In accordance with the review’s focus, it is crucial to emphasize that plants have considerable potential for remediating environments that are co-contaminated through mechanisms such as uptake, translocation, sequestration, and degradation of both MPs and their associated pollutants. Essential phytoremediation mechanisms—including phytoextraction, phytostabilization, rhizofiltration, and rhizo-/phytodegradation—play a significant role in the removal or immobilization of heavy metals and organic contaminants that interact with MPs within the rhizosphere. Recent findings indicate that interactions between plants and microbes may further facilitate the transformation and degradation of pollutants, although the impact of MPs on these processes is still not fully understood.

At the physiological level, MPs are linked to diminished plant growth, reduced photosynthetic efficiency, and impaired nutrient uptake, while also inducing oxidative stress and disrupting antioxidant enzyme systems. Concurrently, MPs modify the structure of soil microbial communities and their enzymatic activities, hindering the breakdown of hazardous substances and altering the equilibrium between beneficial and pathogenic organisms.

On a molecular scale, MPs and their associated contaminants disrupt gene expression, interfere with hormone signaling pathways, and modify enzyme structure and function, thereby undermining plant defense mechanisms. Furthermore, MPs may trigger the production of secondary metabolites as an adaptive response to environmental stress, although such alterations could have subsequent effects on crop quality and food safety. Secondary metabolites and molecular/genetic responses influence plant performance in environments with multiple pollutants. Although these processes are not exclusively related to MPs, they offer essential insights for remediation efforts that utilize plants.

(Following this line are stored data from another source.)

(** ** Properties of decimal strings *)

Lemma is_digit_value c : is_digit c = true → 0 <= digit_value c <= 9.
Proof.
  unfold is_digit, in_range, digit_value. intros H. split_bool.
  change (code "0") with 48 in *. change (code "9") with 57 in *. lia.
Qed.
Lemma nonzero_digit_value c :
  is_nonzero_digit c = true → 1 <= digit_value c <= 9 ∧ is_digit c = true.
Proof.
  unfold is_nonzero_digit, is_digit, in_range, digit_value. intros H. split_bool.
  change (code "0") with 48 in *. change (code "1") with 49 in *.
  change (code "9") with 57 in *. split; [lia|].
  apply andb_true_iff. split; apply Z.leb_le; lia.
Qed.
Lemma code_bound c : 0 <= code c < 256.
Proof. unfold code. pose proof (N_ascii_bounded c). lia. Qed.
Lemma code_inj c d : code c = code d → c = d.
Proof.
  unfold code. intros H%N2Z.inj.
  rewrite <- (ascii_N_embedding c), <- (ascii_N_embedding d). by rewrite H.
Qed.
Lemma code_ascii n : 0 <= n < 256 → code (ascii_of_N (Z.to_N n)) = n.
Proof. intros ?. unfold code. rewrite N_ascii_embedding; lia. Qed.
Lemma digit_char_code d : 0 <= d <= 9 → code (digit_char d) = 48 + d.
Proof. intros ?. unfold digit_char. rewrite code_ascii; lia. Qed.
Lemma digit_char_value d : 0 <= d <= 9 → digit_value (digit_char d) = d.
Proof. intros ?. unfold digit_value. rewrite digit_char_code; lia. Qed.
Lemma digit_char_is_digit d : 0 <= d <= 9 → is_digit (digit_char d) = true.
Proof.
  intros ?. unfold is_digit, in_range. rewrite digit_char_code by lia.
  change (code "0") with 48. change (code "9") with 57.
  apply andb_true_iff. split; apply Z.leb_le; lia.
Qed.
Lemma digit_char_nonzero d : 1 <= d <= 9 → is_nonzero_digit (digit_char d) = true.
Proof.
  intros ?. unfold is_nonzero_digit, in_range. rewrite digit_char_code by lia.
  change (code "1") with 49. change (code "9") with 57.
  apply andb_true_iff. split; apply Z.leb_le; lia.
Qed.

Lemma pow10_pos n : 0 <= n → 0 < 10 ^ n.
Proof. intros. apply Z.pow_pos_nonneg; lia. Qed.
Lemma pow10_slen_cons c s : 10 ^ slen (String c s) = 10 * 10 ^ slen s.
Proof. rewrite slen_cons, Z.pow_add_r by (pose proof (slen_nonneg s); lia). lia. Qed.

Lemma dec_value_acc acc s : dec_value acc s = acc * 10 ^ slen s + string_to_Z s.
Proof.
  unfold string_to_Z. revert acc. induction s as [|c s IH]; intros acc; cbn [dec_value].
  - change (slen "") with 0. lia.
  - rewrite (IH (10 * acc + digit_value c)), (IH (10 * 0 + digit_value c)),
      pow10_slen_cons. lia.
Qed.
Lemma string_to_Z_cons c s :
  string_to_Z (String c s) = digit_value c * 10 ^ slen s + string_to_Z s.
Proof. unfold string_to_Z at 1. cbn [dec_value]. by rewrite dec_value_acc. Qed.
Lemma string_to_Z_app s t :
  string_to_Z (s ++ t) = string_to_Z s * 10 ^ slen t + string_to_Z t.
Proof.
  induction s as [|c s IH]; simpl; [done|].
  rewrite !string_to_Z_cons, slen_app, IH.
  rewrite Z.pow_add_r by apply slen_nonneg. lia.
Qed.
Lemma string_to_Z_zeros n : string_to_Z (repeat_char "0" n) = 0.
Proof.
  induction n as [|n IH]; simpl; [done|]. rewrite string_to_Z_cons, IH.
  change (digit_value "0") with 0. lia.
Qed.
Lemma string_to_Z_bound s :
  all_chars is_digit s = true → 0 <= string_to_Z s < 10 ^ slen s.
Proof.
  induction s as [|c s IH]; simpl.
  - intros _. unfold string_to_Z, slen. simpl. lia.
  - intros H. split_bool. specialize (IH ltac:(done)).
    rewrite string_to_Z_cons, pow10_slen_cons.
    pose proof (is_digit_value c ltac:(done)). nia.
Qed.
(** ** Properties *)

(** C35: a successful conversion between two currencies returns the half-even
    rounding of the exact product amount * rate * 10^target / 10^source, for
    the rate as submitted (reducing the ratio first changes nothing), within
    BIGINT, written in canonical decimal; and only a rate directed from source
    to target is used. *)
Theorem conversion_half_even value explicitDefinitions res
    (H : convertCurrencyMinorUnits value explicitDefinitions = Ok res)
    (Hm : cv_method res = conversion) :
  ∃ input rate,
    parse currencyConversionInputSchema value = Ok input ∧ in_rate input = Some rate ∧
    dr_sourceCurrency rate = cu_code (cv_source res).2 ∧
    dr_targetCurrency rate = cu_code (cv_target res).2 ∧
    let target_amount := sm_amount (cv_target res).1 in
    canonical_decimal target_amount = true ∧
    string_to_Z target_amount <= POSTGRES_BIGINT_MAX ∧
    half_even (exact_numerator (string_to_Z (in_amount input)) (dr_ratio rate)
                 (cv_target res).2)
              (exact_denominator (dr_ratio rate) (cv_source res).2)
              (string_to_Z target_amount).
Proof.
  unfold convertCurrencyMinorUnits in H. run_inv.
  rename x into input, x0 into defs, x1 into source, x2 into target.
  pose proof H as Hi. apply parse_Ok in H, H0.
  destruct (input_schema_wf _ _ H) as (Hc&Hmax&Hr).
  destruct (resolved_wf _ _ _ _ H0 H1) as (Hs&_), (resolved_wf _ _ _ _ H0 H2) as (Ht&_).
  case_match eqn:Ecode; [case_match; simplify_eq; done|].
  case_match eqn:Erate; [|done]. case_match eqn:Edir; [done|]. split_bool.
  specialize (Hr _ eq_refl). rewrite normalize_rate in H3 by done.
  cbn [mbind result_bind] in H3.
  match type of H3 with context [reducedRatio ?a ?b] => set (ratio := reducedRatio a b) in * end.
  case_match eqn:Emax; [done|]. simplify_eq. cbn [cv_source cv_target fst snd sm_amount].
  split_bool.
  destruct (round_reduced (string_to_Z (in_amount input)) (dr_ratio d) source target)
    as [Hnn Hround]; [done..|by apply string_to_Z_bound, canonical_digits|].
  destruct (Z_to_string_spec _ Hnn) as [Hcan Hval].
  exists input, d. split_and!; [done|done|by apply String.eqb_eq..|exact Hcan| |].
  - etrans; [apply Z.eq_le_incl, Hval|]. exact Emax.
  - rewrite <- Hval in Hround. exact Hround.
Qed.

(** Taka to yen at 3/4: 2 minor units of an exponent-0 target are exact halves. *)
Definition example_unit (code : string) (exponent : Z) : json :=
  JObj [("code", JStr code); ("minorUnitExponent", JNum exponent);
        ("metadataVersion", JStr "v1"); ("provenance", JStr "iso");
        ("status", JStr "current")].
Definition example_ref (code : string) : json :=
  JObj [("code", JStr code); ("metadataVersion", JStr "v1")].
Definition example_definitions : json :=
  JArr [example_unit "BDT" 2; example_unit "JPY" 0].
Definition example_conversion (amount numerator denominator : string) : json :=
  JObj [("amount", JStr amount); ("source", example_ref "BDT");
        ("target", example_ref "JPY");
        ("rate", JObj [("numerator", JStr numerator); ("denominator", JStr denominator);
                       ("sourceCurrency", JStr "BDT"); ("targetCurrency", JStr "JPY")])].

In summary, MP pollution constitutes a multifaceted and dynamic challenge that transcends mere surface-level toxicity. It intersects with critical biological processes at cellular, biochemical, and ecological levels, necessitating comprehensive strategies for soil health management, agricultural sustainability, and environmental conservation. Combined soil pollution, i.e., the coexistence of different types of pollutants in the soil, is a major challenge for researchers. MPs, combined with either inorganic contaminants such as heavy metals or with other organic pollutants, may pose risks to both soil health and human health if products cultivated in contaminated soils are consumed. In any case, a thorough study of the mechanisms governing the physicochemical changes undergone in soils is necessary, as adverse effects on the soil ecosystem and human health can be anticipated.